==== Dataset content

Lemma set_C_fields w v : is_u32 w -> str_j (set_C w v) = str_j w /\ str_c (set_C w v) = str_c w /\ field (set_C w v) 10 22 = field w 10 22 /\ str_C (set_C w v) = v mod 2.
Proof. intros Hw. unfold str_j, str_c, str_C, set_C. rewrite !field_put_other, field_put_same by (done || lia). done. Qed.

Lemma ustring_first_u32 s : ustring_ok s -> is_u32 (first_word s).
Proof. intros (_ & H & _). rewrite words_of_first in H. by apply Forall_cons in H as [H _]. Qed.

Lemma with_C_ok v s : ustring_ok s -> ustring_ok (with_C v s).
Proof.
  intros Hs. pose proof (ustring_first_u32 s Hs) as Hu. destruct (set_C_fields (first_word s) v Hu) as (Ej & Ec & El & _). destruct Hs as (Hs & Hf & Hl).
  split; [|split].
  - destruct s as [[|x l] y]; destruct Hs as (Hi & Hy & Hn); cbn [first_word fst snd] in *.
    + split; [done|]. unfold item_ok, goes_on in *. cbn [with_C fst snd]. by rewrite Ej, Ec.
    + apply Forall_cons in Hi as [[Hx Hg] Hi]. split; [|done]. apply Forall_cons. split; [|done]. unfold item_ok, goes_on in *. cbn [with_C fst snd]. by rewrite Ej, Ec.
  - rewrite with_C_words. rewrite words_of_first in Hf. apply Forall_cons in Hf as [_ Hf]. apply Forall_cons. split; [by apply put_bits_u32|done].
  - by rewrite with_C_first, El.
Qed.

(** The strings of a buffer, linked by their bits [C]. *)
Fixpoint link (ss : list ustring) : list ustring :=
  match ss with
  | [] => []
  | s :: ss => with_C (match ss with [] => 0 | _ => 1 end) s :: link ss
  end.
Definition linked_words (ss : list ustring) : list Z := link ss ≫= words_of.

Lemma linked_words_cons s ss : linked_words (s :: ss) = words_of (with_C (match ss with [] => 0 | _ => 1 end) s) ++ linked_words ss.
Proof. done. Qed.
Lemma linked_length ss : length (linked_words ss) = length (ss ≫= words_of).
Proof.
  induction ss as [|s ss IH]; [done|]. rewrite linked_words_cons. cbn [mbind list_bind]. rewrite !length_app, with_C_length. by rewrite IH.
Qed.

(** All but the last string keep their words when one is linked behind them. *)
Lemma linked_words_snoc ss s t : exists l, linked_words (ss ++ [s]) = l ++ words_of (with_C 0 s) /\
  linked_words (ss ++ [s; t]) = l ++ words_of (with_C 1 s) ++ words_of (with_C 0 t).
Proof.
  induction ss as [|x ss (l & E1 & E2)].
  - exists []. cbn [app]. rewrite !linked_words_cons. by rewrite !app_nil_r.
  - exists (words_of (with_C 1 x) ++ l). cbn [app]. rewrite !linked_words_cons, E1, E2, !app_assoc. by destruct ss.
Qed.

Lemma EndOfString_words m p s l : ustring_ok s -> warray m p (words_of s ++ l) ->
  __L4_EndOfString p m = Done ((behind p (length (words_of s)), behind p (length (string_words s.1))), m).
Proof. intros (Hs & _) Ha. apply warray_app in Ha as [Ha _]. by apply EndOfString_ok. Qed.

Lemma Copy_String_words m d p s : ustring_ok s -> warray m p (words_of s) -> d mod 4 = 0 -> is_bytes m d (Z.of_nat (length (words_of s)) * 4) ->
  words_apart p (length (words_of s)) d (length (words_of s)) ->
  exists m', __L4_Copy_String d p m = Done (tt, m') /\ warray m' d (words_of s) /\ same_outside d (length (words_of s)) m m'.
Proof. intros (Hs & _). by apply Copy_String_ok. Qed.

Lemma end_of_strings_loop_ok fuel m p ss s : Forall ustring_ok (ss ++ [s]) -> warray m p (linked_words (ss ++ [s])) -> (length ss < fuel)%nat ->
  end_of_strings_loop fuel p m = Done ((behind p (length (linked_words (ss ++ [s]))), behind p (length (ss ≫= words_of))), m).
Proof.
  revert fuel p. induction ss as [|x ss IH]; intros [|fuel] p Hok Ha Hf; cbn [length] in Hf; try lia; cbn [end_of_strings_loop app] in *.
  - apply Forall_cons in Hok as [Hs _]. rewrite linked_words_cons in *. pose proof Ha as Ha0. rewrite with_C_words in Ha0.
    rewrite (bind_Done _ _ _ _ _ (EndOfString_words m p _ _ (with_C_ok 0 s Hs) Ha)), (bind_Done _ _ _ _ _ (warray_head m p _ _ Ha0)).
    destruct (set_C_fields (first_word s) 0 (ustring_first_u32 s Hs)) as (_ & _ & _ & ->). change (truth (0 mod 2)) with false.
    cbn [fst linked_words link mbind list_bind]. rewrite app_nil_r. unfold behind at 3. cbn [length]. by rewrite Z.add_0_r.
  - apply Forall_cons in Hok as [Hx Hok]. rewrite linked_words_cons in *.
    replace (match ss ++ [s] with [] => 0 | _ => 1 end) with 1 in * by (by destruct ss). pose proof Ha as Ha0. rewrite with_C_words in Ha0.
    rewrite (bind_Done _ _ _ _ _ (EndOfString_words m p _ _ (with_C_ok 1 x Hx) Ha)), (bind_Done _ _ _ _ _ (warray_head m p _ _ Ha0)).
    destruct (set_C_fields (first_word x) 1 (ustring_first_u32 x Hx)) as (_ & _ & _ & ->). change (truth (1 mod 2)) with true. cbn [fst].
    apply warray_app in Ha as [_ Ha]. rewrite (IH fuel (behind p _) Hok Ha) by lia. rewrite behind_app. do 3 f_equal.
    change ((x :: ss) ≫= words_of) with (words_of x ++ (ss ≫= words_of)). unfold behind. rewrite length_app, with_C_length. lia.
Qed.

Lemma strings_length (l : list ustring) : (length l <= length (l ≫= words_of))%nat.
Proof.
  induction l as [|x l IH]; [done|]. change ((x :: l) ≫= words_of) with (words_of x ++ (l ≫= words_of)). rewrite length_app, words_of_first. cbn [length]. lia.
Qed.

Lemma EndOfStrings_ok m p ss s : Forall ustring_ok (ss ++ [s]) -> warray m p (linked_words (ss ++ [s])) ->
  __L4_EndOfStrings p m = Done ((behind p (length (linked_words (ss ++ [s]))), behind p (length (ss ≫= words_of))), m).
Proof.
  intros Hok Ha. apply end_of_strings_loop_ok; [done..|]. pose proof (warray_size _ _ _ Ha) as Hs. rewrite linked_length in Hs.
  pose proof (strings_length (ss ++ [s])) as Hl. rewrite length_app in Hl. cbn [length] in Hl. lia.
Qed.

(** ** Receive buffers *)

(** The number of words of a buffer. *)
Definition buffer_len : nat := 7.

(** The buffer at [b] holds the strings [ss]. *)
Definition buffer_at (m : bytes) (b : Z) (ss : list ustring) : Prop :=
  is_bytes m b (Z.of_nat buffer_len * 4) /\ Forall ustring_ok ss /\ warray m b (linked_words ss) /\
  (ss = [] -> read32 (msg_word b 0) m = Done (0, m) /\ read32 (msg_word b 2) m = Done (0, m)).

Lemma is_bytes_kept m m' b k a l : is_bytes m b k -> warray m' a l -> same_outside a (length l) m m' -> is_bytes m' b k.
Proof.
  intros Hb (_ & Ha & _) Hs x Hx. destruct (decide (a <= x < a + Z.of_nat (length l) * 4)) as [Hin|Hin]; [by apply Ha|].
  rewrite Hs by done. by apply Hb.
Qed.

Lemma same_outside_sub a n b k m m' : same_outside b k m m' -> a <= b -> b + Z.of_nat k * 4 <= a + Z.of_nat n * 4 -> same_outside a n m m'.
Proof. intros H H1 H2 x Hx. apply H. lia. Qed.

Lemma msg_word_0 b : msg_word b 0 = b.
Proof. unfold msg_word. lia. Qed.

Lemma MsgBufferClear_ok m b : b mod 4 = 0 -> is_bytes m b (Z.of_nat buffer_len * 4) ->
  exists m', L4_MsgBufferClear b m = Done (tt, m') /\ buffer_at m' b [] /\ same_outside b buffer_len m m'.
Proof.
  intros Ha Hb. unfold buffer_len in *. unfold L4_MsgBufferClear.
  assert (Ha2 : msg_word b 2 mod 4 = 0) by (apply (aligned_word b 2); done). assert (E2 : msg_word b 2 = b + 8) by (unfold msg_word, sizeof_L4_Word_t; lia). rewrite msg_word_0.
  destruct (write32_at (msg_word b 2) 0 m Ha2) as (m1 & E & Hb1 & Hw1 & Hf1); [apply (is_bytes_sub m b _ _ _ Hb); lia|]. rewrite (bind_Done _ _ _ _ _ E).
  assert (Hb0 : is_bytes m1 b 4) by (apply (is_bytes_frame m); [apply (is_bytes_sub m b _ _ _ Hb); lia|]; intros x Hx; apply Hf1; lia).
  destruct (write32_at b 0 m1 Ha Hb0) as (m2 & E' & Hb2 & Hw2 & Hf2). exists m2.
  assert (H2 : is_bytes m2 (msg_word b 2) 4) by (apply (is_bytes_frame m1); [done|]; intros x Hx; apply Hf2; lia).
  split; [done|]. split; [|intros x Hx; rewrite Hf2 by lia; apply Hf1; lia].
  split; [|split; [done|split; [by apply warray_nil|intros _]]].
  - intros x Hx. destruct (decide (b <= x < b + 4)); [by apply Hb2|]. destruct (decide (b + 8 <= x < b + 12)); [apply H2; lia|].
    rewrite Hf2, Hf1 by lia. apply Hb. unfold buffer_len in Hx. lia.
  - rewrite msg_word_0, !read32_word by done. rewrite Hw2, (word_at_frame m1 m2), Hw1 by (intros x Hx; apply Hf2; lia). done.
Qed.

Lemma first_word_nonzero w v : is_u32 w -> field w 10 22 <> 0 -> truth (set_C w v) = true.
Proof.
  intros Hw Hf. destruct (set_C_fields w v Hw) as (_ & _ & E & _). unfold truth. destruct (Z.eqb_spec (set_C w v) 0) as [H|]; [|done].
  rewrite H in E. by rewrite <- E in Hf.
Qed.

Lemma buffer_used_ok m b ss : buffer_at m b ss -> buffer_used b m = Done (match ss with [] => false | _ => true end, m).
Proof.
  intros (Hb & Hok & Ha & He). unfold buffer_used. destruct ss as [|s ss].
  - destruct (He eq_refl) as [E0 E2]. rewrite (bind_Done _ _ _ _ _ E0). cbn [truth Z.eqb negb]. by rewrite (bind_Done _ _ _ _ _ E2).
  - rewrite msg_word_0. apply Forall_cons in Hok as [Hs _]. rewrite linked_words_cons, with_C_words in Ha. rewrite (bind_Done _ _ _ _ _ (warray_head m b _ _ Ha)).
    by rewrite first_word_nonzero by (apply Hs || by apply ustring_first_u32).
Qed.

Lemma set_C_twice w v v' : is_u32 w -> set_C (set_C w v) v' = set_C w v'.
Proof.
  intros Hw. unfold set_C, put_bits. pose proof (Z.mod_pos_bound v 2 ltac:(lia)). pose proof (Z.mod_pos_bound v' 2 ltac:(lia)). change (2 ^ 1) with 2.
  apply Z.bits_inj'. intros j Hj. rewrite !testbit_set_field; [|(done || by apply set_field_u32 || (change (2 ^ 1) with 2; lia))..]. by destruct (decide _).
Qed.

(** The last string of a buffer is marked to be followed by another one, [t]. *)
Lemma mark_last_ok m b ss x t : Forall ustring_ok (ss ++ [x]) -> warray m b (linked_words (ss ++ [x])) ->
  let n := length (linked_words (ss ++ [x])) in
  exists m' l, __L4_EndOfStrings b m = Done ((behind b n, behind b (length (ss ≫= words_of))), m) /\
    set_item_field (fun w => set_C w 1) (behind b (length (ss ≫= words_of))) m = Done (tt, m') /\
    warray m' b l /\ linked_words (ss ++ [x; t]) = l ++ words_of (with_C 0 t) /\ length l = n /\ same_outside b n m m'.
Proof.
  intros Hok Ha n. destruct (linked_words_snoc ss x t) as (l & E1 & E2). pose proof (EndOfStrings_ok m b ss x Hok Ha) as Ee.
  assert (Hn : n = (length l + length (words_of x))%nat) by (unfold n; by rewrite E1, length_app, with_C_length).
  assert (Hl : length (ss ≫= words_of) = length l).
  { pose proof (linked_length (ss ++ [x])) as H. unfold n in Hn. rewrite Hn, bind_app, length_app in H.
    change ([x] ≫= words_of) with (words_of x ++ []) in H. rewrite app_nil_r in H. lia. }
  assert (Hx : is_u32 (first_word x)) by (apply ustring_first_u32; rewrite Forall_app, Forall_singleton in Hok; apply Hok).
  rewrite E1, with_C_words in Ha. destruct (set_item_field_ok (fun w => set_C w 1) m b l _ _ Ha) as (m' & E & Ha' & Hs); [by apply put_bits_u32, put_bits_u32|].
  exists m', (l ++ words_of (with_C 1 x)). rewrite Hl in *. rewrite set_C_twice in Ha' by done. rewrite with_C_words.
  split; [done|]. split; [done|]. split; [done|]. split; [by rewrite E2, with_C_words, app_assoc|].
  split; [rewrite length_app, Hn, words_of_first; done|]. rewrite Hn, words_of_first. by rewrite length_app in Hs.
Qed.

========

About this task.
Of all the lines in the data above, show only those that hold the word "change".

Solution.
    destruct (set_C_fields (first_word s) 0 (ustring_first_u32 s Hs)) as (_ & _ & _ & ->). change (truth (0 mod 2)) with false.
    destruct (set_C_fields (first_word x) 1 (ustring_first_u32 x Hx)) as (_ & _ & _ & ->). change (truth (1 mod 2)) with true. cbn [fst].
    change ((x :: ss) ≫= words_of) with (words_of x ++ (ss ≫= words_of)). unfold behind. rewrite length_app, with_C_length. lia.
  induction l as [|x l IH]; [done|]. change ((x :: l) ≫= words_of) with (words_of x ++ (l ≫= words_of)). rewrite length_app, words_of_first. cbn [length]. lia.
  intros Hw. unfold set_C, put_bits. pose proof (Z.mod_pos_bound v 2 ltac:(lia)). pose proof (Z.mod_pos_bound v' 2 ltac:(lia)). change (2 ^ 1) with 2.
  apply Z.bits_inj'. intros j Hj. rewrite !testbit_set_field; [|(done || by apply set_field_u32 || (change (2 ^ 1) with 2; lia))..]. by destruct (decide _).
    change ([x] ≫= words_of) with (words_of x ++ []) in H. rewrite app_nil_r in H. lia. }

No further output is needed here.